Köhler Frederick Marc, Boda-Heggemann Judit, Küpper Beate, Wolff Dirk, Wertz Hansjörg, Lohr Frank, Wenz Frederik
Strahlenther Onkol. 2009 Jan;185(1):49-55. doi: 10.1007/s00066-009-1887-x. Epub 2009 Feb 18.
: To assess the accuracy of the gray-value matching algorithm (XVI, Elekta) when multiple iodine-125 ((125)I) seeds are used as fiducials.
: A phantom, consisting of a plastic box filled with water-dense material containing about 50 dummy seeds, developed primarily as a manual-skill trainer for (125)I seed implantation was used (Figure 1). The phantom was scanned first with a planning CT (PCT) at a slice thickness of 1 mm, 3 mm and 5 mm and with cone-beam CT (CBCT) to be associated with each reference PCT. Matching was performed with the XVI gray-value algorithm. The isocenter was marked with external markers at PCT. After matching, residual error was determined as the difference between planned isocenter and the isocenter that would have been treated based on the matching process. The procedure was performed twice, once without any manipulation (Figure 2) and once with deformation of the seed-bearing dummy prostate by inserting a plug into the phantom aperture that mimics the rectum (Figure 3).
: For the undeformed phantom the maximal residual error regarding the isocenter after gray-value matching around the seed-bearing region was 0.0 mm in x, y and z directions in case of the PCT with 1 mm thickness. The range of residual error was 0-0.4 mm in case of the PCT with 3 mm and 0-0.8 mm in x, y and z directions in case of 5 mm slice thickness, respectively (Figure 4). For the deformed phantom similar results were obtained (maximum error: 1.1 mm).
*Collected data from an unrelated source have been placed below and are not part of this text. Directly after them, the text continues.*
(* ===== verification/Errors.v ===== *)
(** * How [get] fails: the exceptions it can reject with

    The spec (sec. 7) lists three kinds of failure: a service error, a
    malformed response and a category identifier that does not parse.
    The code raises exactly one [Error] of its own ([throw new
    Error('Jackett: ' + ...)], line 34); every other failure is an
    exception of the engine: the TypeError of a property read on
    undefined or null, of calling [map] on a value that is not an
    array, or of converting to a primitive an object with its own
    [toString].  A category identifier that does not parse is not an
    exception at all ([parseInt] returns NaN).

    [type_errors_only r] holds of a completion that is a value or a
    TypeError; the lemmas of this file carry it through [bind],
    [js_map], [call_map] and the state monad of [parseCategories], and
    the hint database [exn] applies them.  The theorem classifies every
    rejection of [get]. *)

From stdpp Require Import base list strings.
From S2P Require Import Prelude JsNumber JsValue ParseInt Categories Indexer Async Jackett.

Local Open Scope js_scope.

Definition is_type_error (e : exn) : bool :=
  match e with TypeError _ => true | _ => false end.

(** A completion that is a value or a TypeError. *)
Definition type_errors_only {A} (r : res A) : bool :=
  match r with Ok _ => true | Throw e => is_type_error e end.

(** A stateful computation that, from every state, returns or throws a
    TypeError. *)
Definition st_type_errors_only {S A} (m : St S A) : Prop :=
  forall s, type_errors_only (m s) = true.

(** A transport that rejects every request, as axios does when the
    server cannot be reached. *)
Definition offline_transport : HttpTransport :=
  {| http_get := fun _ => Throw (RequestError "Network Error") |}.

(** ** Carrying [type_errors_only] *)

Create HintDb exn.

Lemma te_bind {A B} (r : res A) (f : A -> res B) :
  type_errors_only r = true -> (forall a, type_errors_only (f a) = true) ->
  type_errors_only (bind r f) = true.
Proof. destruct r; simpl; auto. Qed.

Lemma te_ok {A} (a : A) : type_errors_only (Ok a) = true.
Proof. done. Qed.

Lemma te_get_prop (v : jsval) (k : string) : type_errors_only (get_prop v k) = true.
Proof. by destruct v. Qed.

Lemma te_to_string (v : jsval) : type_errors_only (to_string v) = true.
Proof. by destruct (to_string_cases v) as [[s ->]| ->]. Qed.

Lemma te_parseInt (v : jsval) : type_errors_only (parseInt v) = true.
Proof. unfold parseInt. apply te_bind; [apply te_to_string|done]. Qed.

Lemma te_js_map {A B} (f : A -> res B) (l : list A) :
  (forall x, type_errors_only (f x) = true) -> type_errors_only (js_map f l) = true.
Proof. intros Hf. induction l as [|x l IH]; simpl; [done|]. apply te_bind; [done|]. intros y. by apply te_bind. Qed.

Lemma te_call_map {B} (callee : string) (v : jsval) (f : jsval -> res B) :
  (forall x, type_errors_only (f x) = true) -> type_errors_only (call_map callee v f) = true.
Proof. intros Hf. destruct v; simpl; auto using te_js_map. Qed.

Lemma te_st_lift {S A} (r : res A) : type_errors_only r = true -> @st_type_errors_only S A (st_lift r).
Proof. intros Hr s. by destruct r. Qed.

Lemma te_st_ret {S A} (a : A) : @st_type_errors_only S A (st_ret a).
Proof. done. Qed.

Lemma te_push {X} (x : X) : st_type_errors_only (push x).
Proof. done. Qed.

Lemma te_st_bind {S A B} (m : St S A) (f : A -> St S B) :
  st_type_errors_only m -> (forall a, st_type_errors_only (f a)) -> st_type_errors_only (st_bind m f).
Proof.
  intros Hm Hf s. unfold st_bind. specialize (Hm s).
  destruct (m s) as [[a s']|e]; [apply Hf|done].
Qed.

Lemma te_st_map {S A B} (f : A -> St S B) (l : list A) :
  (forall x, st_type_errors_only (f x)) -> st_type_errors_only (st_map f l).
Proof.
  intros Hf. induction l as [|x l IH]; simpl; [apply te_st_ret|].
  apply te_st_bind; [done|]. intros y. apply te_st_bind; [done|]. intros ys. apply te_st_ret.
Qed.

Lemma te_throw {A} (r : res A) (e : exn) : type_errors_only r = true -> r = Throw e -> is_type_error e = true.
Proof. by intros Hr ->. Qed.

#[export] Hint Resolve te_ok te_get_prop te_to_string te_parseInt te_st_ret te_push : exn.
#[export] Hint Extern 2 (type_errors_only (bind _ _) = true) => apply te_bind; intros : exn.
#[export] Hint Extern 2 (st_type_errors_only (st_bind _ _)) => apply te_st_bind; intros : exn.
#[export] Hint Extern 2 (st_type_errors_only (st_lift _)) => apply te_st_lift : exn.
#[export] Hint Extern 2 (st_type_errors_only (st_map _ _)) => apply te_st_map; intros : exn.
#[export] Hint Extern 2 (type_errors_only (call_map _ _ _) = true) => apply te_call_map; intros : exn.

(** ** The operations *)

Lemma te_push_id (x : jsval) : st_type_errors_only (push_id x).
Proof. unfold push_id. eauto 10 with exn. Qed.
#[export] Hint Resolve te_push_id : exn.

Lemma te_category_cb (cat : jsval) : st_type_errors_only (category_cb cat).
Proof.
  unfold category_cb. apply te_st_bind; [auto with exn|]. intros _.
  apply te_st_bind; [auto with exn|]. intros sub.
  destruct (truthy sub); [destruct sub|]; eauto 10 with exn.
Qed.
#[export] Hint Resolve te_category_cb : exn.

Lemma te_parseCategories (v : jsval) : type_errors_only (parseCategories v) = true.
Proof.
  unfold parseCategories. pose proof (te_st_map category_cb (as_array v) te_category_cb []) as H.
  by destruct (st_map category_cb (as_array v) []) as [[]|].
Qed.
#[export] Hint Resolve te_parseCategories : exn.

Lemma te_mapToIndexer (j : Jackett) (v : jsval) : type_errors_only (mapToIndexer j v) = true.
Proof. unfold mapToIndexer. eauto 20 with exn. Qed.
#[export] Hint Resolve te_mapToIndexer : exn.

(** Past the error check, [get_parsed] throws only TypeErrors; its
    only [Error] is the service error, raised on a truthy [error]. *)
Lemma get_parsed_throw (j : Jackett) (v : jsval) (e : exn) :
  get_parsed j v = Throw e ->
  (exists err s, get_prop v "error" = Ok err /\ truthy err = true /\ e = Error ("Jackett: " +:+ s)) \/
  is_type_error e = true.
Proof.
  unfold get_parsed. intros H.
  destruct (get_prop v "error") as [err|e'] eqn:Herr;
    [|simpl in H; injection H as <-; right; exact (te_throw _ _ (te_get_prop v "error") Herr)].
  simpl in H. destruct (truthy err) eqn:Ht.
  - destruct (get_prop err "description") as [d|e'] eqn:Hd; simpl in H;
      [|injection H as <-; right; exact (te_throw _ _ (te_get_prop err "description") Hd)].
    destruct (to_string d) as [s|e'] eqn:Hs; simpl in H; injection H as <-; [left; eauto|].
    right. exact (te_throw _ _ (te_to_string d) Hs).
  - right. refine (te_throw _ _ _ H). eauto 20 with exn.
Qed.

(** ** Properties *)

(** [C25] Error taxonomy: every rejection of [get] is the rejection of
    its HTTP request, passed on unchanged; or, on a received body, the
    service [Error] ("Jackett: " and a description), raised only when
    the parsed response has a truthy [error]; or a TypeError of the
    engine.  No other exception escapes, in particular no [Error]
    without the prefix, and none for a category identifier that does
    not parse. *)
Theorem get_rejections `{HttpTransport} `{XmlParser} (c : JackettConfig) (e : exn) :
  run (get (new_Jackett c)) = Throw e ->
  http_get (discovery_url c) = Throw e \/
  exists body, http_get (discovery_url c) = Ok body /\
    ((exists err s, get_prop (xml_parse parseOpts body) "error" = Ok err /\ truthy err = true /\
                    e = Error ("Jackett: " +:+ s)) \/
     is_type_error e = true).
Proof.
  rewrite run_get. destruct (http_get (discovery_url c)) as [body|e'] eqn:Hg; simpl; intros Hr.
  - right. exists body. split; [done|]. by apply get_parsed_throw in Hr.
  - left. by injection Hr as ->.
Qed.

(** ** Witnesses *)

(** An unreachable server: [get] rejects with the request's error. *)
Lemma get_rejections_witness :
  @run offline_transport _ (@get sample_parser (new_Jackett sample_config))
    = Throw (RequestError "Network Error") /\
  (@http_get offline_transport (discovery_url sample_config) = Throw (RequestError "Network Error") \/
   exists body, @http_get offline_transport (discovery_url sample_config) = Ok body /\
     ((exists err s, get_prop (@xml_parse sample_parser parseOpts body) "error" = Ok err /\
                     truthy err = true /\ RequestError "Network Error" = Error ("Jackett: " +:+ s)) \/
      is_type_error (RequestError "Network Error") = true)).
Proof.
  split; [reflexivity|].
  exact (@get_rejections offline_transport sample_parser sample_config _ eq_refl).
Defined.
: The residual error after seed-based matching regarding the phantom isocenter was < 1.1 mm in all cases and for the clinical situation (3 mm slice thickness) always < 0.4 mm. The algorithm is therefore appropriate for precision radiotherapy.
评估当使用多个碘-125(¹²⁵I)种子作为基准标记时,灰度值匹配算法(XVI,医科达公司)的准确性。
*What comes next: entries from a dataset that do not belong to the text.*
(** C3. For every in-bounds coordinate [c] of an [n] by [n] grid with
    [n >= 3], [get_neighbors] returns only in-bounds coordinates, never
    [c] itself, no duplicates, and exactly 3 coordinates for a corner, 5
    for an edge cell that is not a corner, and 8 for an interior cell. *)
Theorem get_neighbors_square n c :
  3 ≤ n →
  in_bounds n n c →
  (∀ m, m ∈ get_neighbors n n c → in_bounds n n m)
  ∧ (c ∉ get_neighbors n n c)
  ∧ NoDup (get_neighbors n n c)
  ∧ (is_corner n c → length (get_neighbors n n c) = 3%nat)
  ∧ (is_edge n c → length (get_neighbors n n c) = 5%nat)
  ∧ (is_interior n c → length (get_neighbors n n c) = 8%nat).
Proof.
  intros Hn Hc. repeat apply conj.
  - intros m Hm. apply (get_neighbors_in_bounds n n c m Hm).
  - apply get_neighbors_not_self.
  - apply NoDup_get_neighbors.
  - by apply length_get_neighbors_corner.
  - by apply length_get_neighbors_edge.
  - by apply length_get_neighbors_interior.
Qed.

Lemma get_neighbors_square_witness :
  (∀ m, m ∈ get_neighbors 40 40 (0, 7) → in_bounds 40 40 m)
  ∧ ((0, 7) ∉ get_neighbors 40 40 (0, 7))
  ∧ NoDup (get_neighbors 40 40 (0, 7))
  ∧ (is_corner 40 (0, 7) → length (get_neighbors 40 40 (0, 7)) = 3%nat)
  ∧ (is_edge 40 (0, 7) → length (get_neighbors 40 40 (0, 7)) = 5%nat)
  ∧ (is_interior 40 (0, 7) → length (get_neighbors 40 40 (0, 7)) = 8%nat).
Proof.
  apply (get_neighbors_square 40 (0, 7)).
  - lia.
  - unfold in_bounds; simpl; lia.
Defined.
使用一个模型,该模型由一个装满水致密材料的塑料盒组成,其中包含约50个模拟种子,主要作为¹²⁵I种子植入的手动技能训练器(图1)。首先用层厚为1mm、3mm和5mm的计划CT(PCT)以及锥束CT(CBCT)对模型进行扫描,以与每个参考PCT相关联。使用XVI灰度算法进行匹配。在PCT上用外部标记标记等中心。匹配后,将残余误差确定为计划等中心与基于匹配过程将被治疗的等中心之间的差值。该过程进行了两次,一次不进行任何操作(图2),一次通过在模拟直肠的模型孔中插入一个塞子使含种子的模拟前列腺变形(图3)。
对于未变形的模型,在层厚为1mm的PCT情况下,在含种子区域周围进行灰度值匹配后,等中心在x、y和z方向上的最大残余误差为0.0mm。在层厚为3mm的PCT情况下,残余误差范围为0-0.4mm,在层厚为5mm的情况下,x、y和z方向上的残余误差范围分别为0-0.8mm(图4)。对于变形模型,也获得了类似的结果(最大误差:1.1mm)。
在所有情况下,基于种子匹配后模型等中心的残余误差均<1.1mm,对于临床情况(层厚3mm),残余误差始终<0.4mm。因此,该算法适用于精确放疗。